What Slavery, Slave Trade and Colonialism means to Africa

Monday, July 25, 2016

The Gambia today holds an international colloquium on Slavery, Slave Trade and Colonialism to discuss pertinent issues on the topic.

The Government of The Gambia has taken the initiative of spearheading this international campaign gathering support for a successful tabling of the Resolution at the United Nations.

Although this may prove a hard nut to crack, it is essential that the truth about this age-old sin on the African race is made glaring, for the people of the world, especially the African youths, to know some aspects of the genesis of the myriad of problems Africa is today facing.

More than four hundred years of slavery and slave trade and the over 200 years of colonialism, and we dare say, the last 50 to 60 years of -Independence and nationhood in Africa – which is synonymous to neo-colonialism (the exploitation of African resources with the help of African statesmen and women) – have left Africa in the doldrums of developments.

On the other hand, while this situation has left Africa and the masses of African people poor and needy, exploiters of African resources are living in affluence in developed societies after amassing enormous wealth from the enslavement, trade and colonization of African people over the last six to eight centuries of human existence.

Facts of this reality can be found in many historical records, in books such as How Europe Underdeveloped Africa by Walter Rodney; Slavery and Capitalism; Neo-Colonialism: the Last Stage of Imperialism by Dr Kwame Nkrumah (former president of Ghana), and Bad Samaritans by Ha-Joon Chang, who quoted the Roman politician and philosopher Gicen as having said, “Not to know what has been transacted in the former times is to be always a child.” Gicen also said: “If no use is made of the labours of the past ages, the world must remain always in the infancy of knowledge.”

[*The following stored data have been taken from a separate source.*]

(** A member of the result message, its name between quotes. *)
Definition jkey (k : string) : string := sconcat [char_text QUOTE; k; char_text QUOTE; ":"]%string.
Definition result_line (r : OutRow) : string :=
  sconcat ["{"; jkey "result"; "{"; jkey "@"; fmt_fixed 3 (or_stamp r); ",";
    jkey "addr"; char_text QUOTE; to_hex (or_icao r); char_text QUOTE; ",";
    jkey "lat"; fmt_fixed 5 (lat_deg (or_pos r)); ","; jkey "lon"; fmt_fixed 5 (lon_deg (or_pos r)); ",";
    jkey "alt"; fmt_int (or_alt_ft r); ","; jkey "callsign"; "null,"; jkey "squawk"; "null,";
    jkey "hdop"; "0.0,"; jkey "vdop"; "0.0,"; jkey "tdop"; "0.0,"; jkey "gdop"; "0.0,";
    jkey "nstations"; fmt_nat (Z.of_nat (or_n r)); "}}"; char_text NEWLINE]%string.
Definition self_truth_line (stamp : f64) (icao : Z) (err err_est : f64) (n : nat) : string :=
  sconcat [fmt_fixed 3 stamp; ","; to_hex icao; ","; fmt_fixed 1 err; ","; fmt_fixed 1 err_est; ",";
    fmt_nat (Z.of_nat n); char_text NEWLINE]%string.

(** ** Reading *)
(** [Icao::from_hex]. *)
Definition from_hex (s : string) : option Z :=
  v ← from_str_radix16 (trim s); if v <=? 0xFFFFFF then Some v else None.

Record CsvRow := {
  t_wall : f64; cr_icao : Z; cr_lat : f64; cr_lon : f64; cr_alt_ft : option f64; cr_err_est_m : option f64;
  n_receivers : option Z; distinct_receivers : option Z
}.
(** One line; [None] where the loop continues. *)
Definition parse_csv_line (line : string) : option CsvRow :=
  let f := split_on COMMA line in
  if (length f <? 10)%nat then None
  else
    t ← parse_f64 (f !!! 0%nat); icao ← from_hex (f !!! 1%nat);
    lat ← parse_f64 (f !!! 4%nat); lon ← parse_f64 (f !!! 5%nat);
    Some {| t_wall := t; cr_icao := icao; cr_lat := lat; cr_lon := lon;
            cr_alt_ft := parse_f64 (trim (f !!! 6%nat)); cr_err_est_m := parse_f64 (trim (f !!! 7%nat));
            n_receivers := parse_unsigned (2 ^ 32 - 1) (trim (f !!! 8%nat));
            distinct_receivers := parse_unsigned (2 ^ 32 - 1) (trim (f !!! 9%nat)) |}.
Definition parse_results_csv (text : string) : list CsvRow := omap parse_csv_line (lines text).

Record SbsPosition := { sp_icao_hex : string; sp_alt_ft : option f64; sp_lat : option f64; sp_lon : option f64 }.
Definition sbs_parse_line (line : string) : option SbsPosition :=
  let f := split_on COMMA (trim_end line) in
  if negb (bool_decide (f !! 0%nat = Some "MSG"%string)) || (length f <? 5)%nat then None
  else
    icao ← f !! 4%nat;
    let icao_hex := to_lowercase (trim icao) in
    if (icao_hex =? EmptyString)%string then None
    else
      let num i := s ← f !! i; parse_f64 (trim s) in
      Some {| sp_icao_hex := icao_hex; sp_alt_ft := num 11%nat; sp_lat := num 14%nat; sp_lon := num 15%nat |}.

(** ** Texts of given characters *)
Section Chars.
Fixpoint sall (P : ascii -> bool) (s : string) : bool :=
  match s with EmptyString => true | String c s => P c && sall P s end.
(** Neither a separator nor white space. *)
Definition plain (c : ascii) : bool :=
  negb (Ascii.eqb c COMMA) && negb (Ascii.eqb c NEWLINE) && negb (is_space c).
Definition not_char (x c : ascii) : bool := negb (Ascii.eqb c x).

Lemma sall_app P s t : sall P (String.append s t) = sall P s && sall P t.
Proof. induction s as [|c s IH]; [done|]. rewrite sapp_cons. cbn [sall]. by rewrite IH, andb_assoc. Qed.
Lemma sall_impl (P Q : ascii -> bool) s : (forall c, P c = true -> Q c = true) -> sall P s = true -> sall Q s = true.
Proof.
  intros HPQ. induction s as [|c s IH]; [done|]. cbn [sall]. rewrite !andb_true_iff. intros [H1 H2]. auto.
Qed.
Lemma plain_comma c : plain c = true -> not_char COMMA c = true.
Proof. unfold plain, not_char. by destruct (Ascii.eqb c COMMA). Qed.
Lemma plain_newline c : plain c = true -> not_char NEWLINE c = true.
Proof. unfold plain, not_char. by destruct (Ascii.eqb c COMMA), (Ascii.eqb c NEWLINE). Qed.
Lemma plain_space c : plain c = true -> is_space c = false.
Proof. unfold plain. by destruct (Ascii.eqb c COMMA), (Ascii.eqb c NEWLINE), (is_space c). Qed.

Lemma plain_digit d : 0 <= d < 16 -> plain (hex_digit d) = true.
Proof. apply (range_forallb (fun d => plain (hex_digit d))). vm_compute. reflexivity. Qed.
Lemma plain_dec_fixed n z : sall plain (dec_fixed n z) = true.
Proof.
  induction n as [|n IH]; [done|]. cbn [dec_fixed sall]. rewrite IH, plain_digit; [done|].
  pose proof (mod10 (z / 10 ^ Z.of_nat n)). lia.
Qed.
Lemma plain_fmt_nat z : sall plain (fmt_nat z) = true.
Proof. apply plain_dec_fixed. Qed.
Lemma plain_fmt_int z : sall plain (fmt_int z) = true.
Proof. unfold fmt_int. destruct (z <? 0); [rewrite sall_app|]; by rewrite plain_fmt_nat. Qed.
Lemma plain_fmt_0n n z : sall plain (fmt_0n n z) = true.
Proof. unfold fmt_0n. destruct (z <? 0); [rewrite sall_app|]; by rewrite plain_dec_fixed. Qed.
Lemma plain_fixed_digits n q : sall plain (fixed_digits n q) = true.
Proof.
  unfold fixed_digits. cbv zeta. rewrite sall_app, plain_fmt_nat. destruct n; [done|].
  by rewrite sall_app, plain_dec_fixed.
Qed.
Lemma plain_fmt_fixed n x : sall plain (fmt_fixed n x) = true.
Proof.
  destruct x as [s|s| |s m e]; unfold fmt_fixed; [| |done|]; rewrite sall_app, ?plain_fixed_digits; by destruct s.
Qed.
Lemma plain_hex_digits n z : sall plain (hex_digits n z) = true.
Proof.
  induction n as [|n IH]; [done|]. cbn [hex_digits sall]. rewrite IH, plain_digit; [done|].
  apply Z.mod_pos_bound. lia.
Qed.
Lemma plain_to_hex x : sall plain (to_hex x) = true.
Proof. apply plain_hex_digits. Qed.

(** Trimming leaves a text without white space as it is. *)
Lemma trim_end_plain s : sall plain s = true -> trim_end s = s.
Proof.
  induction s as [|c s IH]; [done|]. cbn [sall trim_end]. rewrite andb_true_iff. intros [Hc Hs]. rewrite (IH Hs).
  destruct s; [|done]. by rewrite plain_space.
Qed.
Lemma trim_plain s : sall plain s = true -> trim s = s.
Proof.
  intros Hs. unfold trim. assert (trim_start s = s) as ->; [|by apply trim_end_plain].
  destruct s as [|c s]; [done|]. cbn [sall trim_start] in *. rewrite andb_true_iff in Hs. destruct Hs as [Hc _]. by rewrite plain_space.
Qed.
Lemma trim_end_app s t : sall plain s = true -> s <> EmptyString -> sall is_space t = true ->
  trim_end (String.append s t) = s.
Proof.
  intros Hs Hne Ht. assert (trim_end t = EmptyString) as Et.
  { clear -Ht. induction t as [|c t IH]; [done|]. cbn [sall trim_end] in *. rewrite andb_true_iff in Ht. destruct Ht as [Hc Ht].
    by rewrite (IH Ht), Hc. }
  induction s as [|c s IH]; [done|]. cbn [sall] in Hs. rewrite andb_true_iff in Hs. destruct Hs as [Hc Hs]. rewrite sapp_cons. cbn [trim_end].
  destruct s as [|c' s].
  - by rewrite sapp_nil, Et, plain_space.
  - rewrite IH by done. done.
Qed.
(** Only the end of a text matters to its trailing white space. *)
Lemma trim_end_prefix s t : trim_end t <> EmptyString -> trim_end (String.append s t) = String.append s (trim_end t).
Proof.
  intros Ht. induction s as [|c s IH]; [done|]. rewrite !sapp_cons. cbn [trim_end]. rewrite IH.
  destruct (String.append s (trim_end t)) eqn:E; [|done]. by destruct s.
Qed.

(** Splitting at a separator the first piece does not contain. *)
Lemma split_on_app c s t : sall (not_char c) s = true ->
  split_on c (String.append s (String c t)) = s :: split_on c t.
Proof.
  induction s as [|x s IH]; intros Hs.
  - rewrite sapp_nil. cbn [split_on]. by rewrite Ascii.eqb_refl.
  - cbn [sall] in Hs. rewrite andb_true_iff in Hs. destruct Hs as [Hx Hs]. rewrite sapp_cons. cbn [split_on].
    rewrite IH by done. unfold not_char in Hx. by destruct (Ascii.eqb x c).
Qed.
Lemma split_on_none c s : sall (not_char c) s = true -> split_on c s = [s].
Proof.
  induction s as [|x s IH]; [done|]. cbn [sall split_on]. rewrite andb_true_iff. intros [Hx Hs]. rewrite (IH Hs).
  unfold not_char in Hx. by destruct (Ascii.eqb x c).
Qed.
Lemma split_on_nonempty c s : split_on c s <> [].
Proof. destruct s as [|x s]; [done|]. cbn [split_on]. destruct (Ascii.eqb x c); [done|]. by destruct (split_on c s). Qed.
Lemma split_comma s t : sall plain s = true -> split_on COMMA (String.append s (String COMMA t)) = s :: split_on COMMA t.
Proof. intros Hs. apply split_on_app. eapply sall_impl; [apply plain_comma|done]. Qed.
Lemma split_comma_nil t : split_on COMMA (String COMMA t) = EmptyString :: split_on COMMA t.
Proof. exact (split_comma EmptyString t eq_refl). Qed.
Lemma split_comma_one c t : plain c = true -> split_on COMMA (String c (String COMMA t)) = String c EmptyString :: split_on COMMA t.
Proof. intros Hc. apply (split_comma (String c EmptyString) t). cbn [sall]. by rewrite Hc. Qed.
(** One line of a text. *)
Lemma lines_cons s t : sall (not_char NEWLINE) s = true ->
  lines (String.append s (String NEWLINE t)) = strip_cr s :: lines t.
Proof.
  intros Hs. unfold lines. rewrite split_on_app by done. pose proof (split_on_nonempty NEWLINE t).
  by destruct (split_on NEWLINE t).
Qed.
Lemma strip_cr_plain s c : c <> CR -> strip_cr (String.append s (String c EmptyString)) = String.append s (String c EmptyString).
Proof.
  intros Hc. induction s as [|x s IH].
  - rewrite sapp_nil. cbn [strip_cr]. by rewrite (proj2 (Ascii.eqb_neq c CR)).
  - rewrite sapp_cons. destruct s; [|cbn in IH |- *; by rewrite IH].
    rewrite sapp_nil in *. cbn [strip_cr]. by rewrite (proj2 (Ascii.eqb_neq c CR)).
Qed.
End Chars.

(** ** Reading back what was written *)
Section Roundtrip.

Lemma upper_lower_hex d : 0 <= d < 16 -> lower (upper (hex_digit d)) = hex_digit d.
Proof.
  intros Hd. apply Ascii.eqb_eq.
  exact (range_forallb (fun d => Ascii.eqb (lower (upper (hex_digit d))) (hex_digit d)) 16 ltac:(vm_compute; reflexivity) d Hd).
Qed.
Lemma lower_upper_digits n z : to_lowercase (to_uppercase (hex_digits n z)) = hex_digits n z.
Proof.
  induction n as [|n IH]; [done|]. unfold to_lowercase, to_uppercase in *. cbn [hex_digits smap]. rewrite IH, upper_lower_hex; [done|].
  apply Z.mod_pos_bound. lia.
Qed.
Lemma plain_upper s : sall plain s = true -> sall plain (to_uppercase s) = true.
Proof.
  assert (forall c, plain c = true -> plain (upper c) = true) as Hc.
  { intros c. assert (byte_of c < 256) as Hb by (unfold byte_of; pose proof (N_ascii_bounded c); lia).
    assert (0 <= byte_of c) as H0 by (unfold byte_of; lia).
    pose proof (range_forallb (fun b => negb (plain (ascii_of_N (Z.to_N b))) || plain (upper (ascii_of_N (Z.to_N b))))
      256 ltac:(vm_compute; reflexivity) (byte_of c) (conj H0 Hb)) as E. cbv beta in E.
    replace (ascii_of_N (Z.to_N (byte_of c))) with c in E by (unfold byte_of; by rewrite N2Z.id, ascii_N_embedding).
    by destruct (plain c). }
  induction s as [|c s IH]; [done|]. unfold to_uppercase in *. cbn [sall smap]. rewrite !andb_true_iff. intros [H1 H2]. auto.
Qed.

Lemma from_hex_to_hex x : 0 <= x < 2 ^ 24 -> from_hex (to_hex x) = Some x.
Proof.
  intros Hx. unfold from_hex. rewrite trim_plain by apply plain_to_hex. unfold to_hex.
  replace (Z.land x 0xFFFFFF) with x by (change 0xFFFFFF with (Z.ones 24); rewrite Z.land_ones, Z.mod_small by lia; lia).
  rewrite from_str_fmt by done. cbn [mbind option_bind]. by destruct (Z.leb_spec x 0xFFFFFF); [|lia].
Qed.
Lemma dec_value_Z z : dec_value (z <? 0) (Z.abs z) 0 = of_Z z.
Proof.
  unfold dec_value, of_Z. destruct z as [|p|p]; [done|..]; cbn [Z.abs Z.ltb Z.compare Z.leb cond_Zopp];
    rewrite Z.mul_1_r; done.
Qed.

It is, therefore, interesting that, in organizing this International Colloquium, the Government of The Gambia seeks to achieve the following: discuss and advance the frontiers of knowledge by exploring the impact of Trans-Atlantic Slave Trade on Africa socio-economic, political and cultural life; establish the basis for reparations for the negative impact of slavery and colonialism on Africans and people of African descent; establish the scale on which African artifacts were carted away to Europe, thereby depriving the continent of valuable cultural and economic resources; undertake the exchanging and compiling of information on Slavery, Slave Trade and Colonialism, and set on making substantial intellectual contributions to the known history of Slavery, Slave Trade and Colonialism and by doing so explaining on the available literature.

However, while we are keen to discuss slavery, slave trade and colonialism, we are presently faced with what is the last stage of imperialism: neo-colonialism – the exploitation of African resources to the detriment of her teeming populations with the help of African statesmen and intellectuals.

“Racism, xenophobia and unfair discrimination have spawned slavery, when human beings have bought and sold and owned and branded fellow human beings as if they were so many beasts of burden.”